## AIM OF THE EXERCISE:
Copy each line from the records below in which the word "Counter" is found.

## Saved data entries:
>>>>>

(** ** Strings *)

(** [s[-1]] *)
Fixpoint str_last (s : string) : result ascii :=
  match s with
  | EmptyString => Raise (IndexError "string index out of range")
  | String a EmptyString => Ok a
  | String _ s' => str_last s'
  end.

(** [s[0:-1]]: slicing never raises. *)
Fixpoint str_init (s : string) : string :=
  match s with
  | EmptyString => EmptyString
  | String _ EmptyString => EmptyString
  | String a s' => String a (str_init s')
  end.

(** [c in s] for a one-character string [c]. *)
Fixpoint char_in (c : ascii) (s : string) : bool :=
  match s with
  | EmptyString => false
  | String a s' => bool_decide (c = a) || char_in c s'
  end.

(** [ord(c)] *)
Definition ord (c : ascii) : Z := Z.of_N (N_of_ascii c).

(** [s.split()]: maximal runs of non-whitespace characters. *)
Definition split (s : string) : list string := String.words s.

(** ** Lists *)

(** [l[i]] for [i >= 0] and [l[-1]]. *)
Definition py_index {A} (l : list A) (i : nat) : result A :=
  match l !! i with
  | Some x => Ok x
  | None => Raise (IndexError "list index out of range")
  end.

Definition py_last {A} (l : list A) : result A :=
  match last l with
  | Some x => Ok x
  | None => Raise (IndexError "list index out of range")
  end.

(** [range(a, b)] (a list in Python 2). *)
Definition range (a b : Z) : list Z := seqZ a (b - a).

(** [l.count(x)] *)
Definition py_count `{EqDecision A} (x : A) (l : list A) : nat :=
  length (filter (λ y, y = x) l).

(** [sorted(l, key=key)]: stable, ascending in the key.  The two keys of the
    program are pairs of integers, compared lexicographically; a plain integer
    list is sorted with the identity key. *)
Section sorted.
Context {A K : Type} (leb : K → K → bool) (key : A → K).

Fixpoint insert_by (x : A) (l : list A) : list A :=
  match l with
  | [] => [x]
  | y :: l' => if leb (key x) (key y) then x :: l else y :: insert_by x l'
  end.

Fixpoint sorted_by (l : list A) : list A :=
  match l with
  | [] => []
  | x :: l' => insert_by x (sorted_by l')
  end.

(** The order of the keys, on the elements. *)
Definition key_le (x y : A) : Prop := leb (key x) (key y) = true.
End sorted.

Definition pair_leb (p q : Z * Z) : bool :=
  (p.1 <? q.1) || ((p.1 =? q.1) && (p.2 <=? q.2)).

(** ** Module-level table *)

Definition RANK_NAME_TO_RANK : gmap string Z :=
  <["2" := 2]> (<["3" := 3]> (<["4" := 4]> (<["5" := 5]> (<["6" := 6]>
  (<["7" := 7]> (<["8" := 8]> (<["9" := 9]> (<["10" := 10]> (<["J" := 11]>
  (<["Q" := 12]> (<["K" := 13]> (<["A" := 14]> ∅)))))))))))).

(** ** class Card *)

Record Card : Type := mkCard { name : string; rank : Z; suit : ascii }.

Global Instance Card_eq_dec : EqDecision Card.
Proof. solve_decision. Defined.

(** [Card.__init__].  [RANK_NAME_TO_RANK.get(rank)] runs after the assertion
    that [rank] is a key of the table, so it returns that key's value. *)
Definition Card_init (name : string) : result Card :=
  let rank := str_init name in
  suit ← str_last name;
  match RANK_NAME_TO_RANK !! rank with
  | None => Raise (AssertionError ("Bad rank: " +:+ name))
  | Some r =>
      _ ← py_assert (char_in suit "hdcs") ("Bad suit: " +:+ name);
      Ok (mkCard name r suit)
  end.

(** [Card.__str__] and [Card.__repr__] *)
Definition Card_str (c : Card) : string := name c.
Definition Card_repr (c : Card) : string := "<Card " +:+ name c +:+ ">".

(** [Card.__eq__] *)
Definition Card_eq (self other : Card) : bool :=
  bool_decide (rank self = rank other) && bool_decide (suit self = suit other).

(** [Card.__hash__] is [hash(self.name)]; the built-in string hash is left
    abstract: [str_hash] is any function on strings. *)
Definition Card_hash (str_hash : string → Z) (c : Card) : Z := str_hash (name c).

(** [set(l)] for a list of [Card] objects.  An element is dropped when the set
    already holds one with the same hash that [__eq__] reports equal; the
    elements are kept in the order they were first met. *)
Section py_set.
Variable str_hash : string → Z.

Definition set_same (x y : Card) : bool :=
  bool_decide (Card_hash str_hash x = Card_hash str_hash y) && Card_eq x y.

Definition set_add (s : list Card) (x : Card) : list Card :=
  if existsb (set_same x) s then s else s ++ [x].

Definition py_set (l : list Card) : list Card := foldl set_add [] l.
End py_set.

(** ** class Hand *)

(** The class attribute [Hand.hierarchy]. *)
Definition hierarchy : gmap string Z :=
  <["straight flush" := 9]> (<["four of a kind" := 8]> (<["full house" := 7]>
  (<["flush" := 6]> (<["straight" := 5]> (<["three of a kind" := 4]>
  (<["two pair" := 3]> (<["pair" := 2]> (<["high card" := 1]> ∅)))))))).

Record Hand : Type := mkHand { cards : list Card }.

(** What the constructor is called with: one string, or a sequence whose
    elements are [Card] objects or strings. *)
Inductive item : Type :=
| ItemCard (c : Card)
| ItemStr (s : string).

Inductive hand_arg : Type :=
| ArgStr (s : string)
| ArgSeq (l : list item).

(** [c if type(c) is Card else Card(c)] *)
Definition to_card (c : item) : result Card :=
  match c with
  | ItemCard c => Ok c
  | ItemStr s => Card_init s
  end.

(** [Hand.__init__] *)
Definition Hand_init (str_hash : string → Z) (cards : hand_arg) : result Hand :=
  let cards :=
    match cards with
    | ArgStr s => ItemStr <$> split s
    | ArgSeq l => l
    end in
  self_cards ← list_comp to_card cards;
  _ ← py_assert (bool_decide (length self_cards = 5%nat))
        "Hands must have 5 cards.";
  _ ← py_assert (bool_decide (length (py_set str_hash self_cards) = 5%nat))
        "Cards in hand must be distinct!";
  Ok (mkHand self_cards).

(** [lambda c: (14 - c.rank, -ord(c.suit))] *)
Definition card_key (c : Card) : Z * Z := (14 - rank c, - ord (suit c)).

(** [" ".join(l)] *)
Fixpoint join (sep : string) (l : list string) : string :=
  match l with
  | [] => ""
  | [x] => x
  | x :: l' => x +:+ sep +:+ join sep l'
  end.

(** [Hand.__repr__] *)
Definition Hand_repr (self : Hand) : string :=
  let hand := sorted_by pair_leb card_key (cards self) in
  "<Hand " +:+ join " " (Card_str <$> hand) +:+ ">".

(** [Hand.is_consecutive] *)
Definition is_consecutive (self : Hand) : result bool :=
  let rank_list := sorted_by Z.leb id (rank <$> cards self) in
  lo ← py_index rank_list 0;
  hi ← py_last rank_list;
  if bool_decide (rank_list = range lo (hi + 1)) then Ok true
  else if bool_decide (rank_list = [2; 3; 4; 5; 14]) then Ok true
  else Ok false.

(** [collections.Counter(l)]: each element bumps its own count. *)
Definition Counter (l : list Z) : gmap Z Z :=
  foldl (λ m x, <[x := default 0 (m !! x) + 1]> m) ∅ l.

(** [lambda tup: (-tup[1], -tup[0])] *)
Definition count_key (tup : Z * Z) : Z * Z := (- tup.2, - tup.1).

(** [d.values()] *)
Definition values (d : gmap Z Z) : list Z := (map_to_list d).*2.

(** [Hand.eval] *)
Definition Hand_eval (self : Hand) : result (string * Z) :=
  let sorted_hand := sorted_by pair_leb card_key (cards self) in
  let suits : gset ascii := list_to_set (suit <$> sorted_hand) in
  let flush_status := bool_decide (size suits = 1%nat) in
  straight_status ← is_consecutive self;
  let ranks := rank <$> sorted_hand in
  let counts := Counter ranks in
  let sorted_by_counts := sorted_by pair_leb count_key (map_to_list counts) in
  first ← py_index sorted_by_counts 0;
  let determining := first.1 in
  if straight_status && flush_status then Ok ("straight flush", determining)
  else if bool_decide (4 ∈ values counts) then Ok ("four of a kind", determining)
  else if bool_decide (3 ∈ values counts) && bool_decide (2 ∈ values counts)
    then Ok ("full house", determining)
  else if flush_status then Ok ("flush", determining)
  else if straight_status then Ok ("straight", determining)
  else if bool_decide (3 ∈ values counts) then Ok ("three of a kind", determining)
  else if bool_decide (1 < py_count 2%Z (values counts))%nat
    then Ok ("two pair", determining)
  else if bool_decide (2 ∈ values counts) then Ok ("pair", determining)
  else Ok ("high card", determining).

(** Comparison of two [(str, int)] tuples: the first components decide unless
    they are equal; strings compare character by character. *)
Definition tuple_le (a b : string * Z) : bool :=
  if bool_decide (a.1 = b.1) then a.2 <=? b.2 else String.ltb a.1 b.1.

(** [Hand.__eq__] and [Hand.__ne__] *)
Definition Hand_eq (self other : Hand) : result bool :=
  a ← Hand_eval self; b ← Hand_eval other; Ok (bool_decide (a = b)).

Definition Hand_ne (self other : Hand) : result bool :=
  a ← Hand_eval self; b ← Hand_eval other; Ok (bool_decide (a ≠ b)).

(** The names bound at module level.  A method body resolves a free name
    there (and then in the built-ins, which have no [hierarchy]); the class
    body's own names, such as [Hand.hierarchy], are not in scope in it. *)
Inductive object : Type :=
| ObjModule
| ObjClass
| ObjDict (d : gmap string Z).

Definition module_globals : gmap string object :=
  <["collections" := ObjModule]>
  (<["RANK_NAME_TO_RANK" := ObjDict RANK_NAME_TO_RANK]>
  (<["Card" := ObjClass]> (<["Hand" := ObjClass]> ∅))).

Definition load_global (name : string) : result object :=
  match module_globals !! name with
  | Some o => Ok o
  | None => Raise (NameError ("global name '" +:+ name +:+ "' is not defined"))
  end.

(** [o[k]] with a tuple for [k]. The dictionaries of the module have string
    keys, and a tuple is equal to no string. *)
Definition getitem (o : object) (k : string * Z) : result Z :=
  match o with
  | ObjDict _ => Raise KeyError
  | _ => Raise (TypeError "object has no attribute '__getitem__'")
  end.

<<<<<

## RESPONSE TO THE EXERCISE:
(** [collections.Counter(l)]: each element bumps its own count. *)
Definition Counter (l : list Z) : gmap Z Z :=
  let counts := Counter ranks in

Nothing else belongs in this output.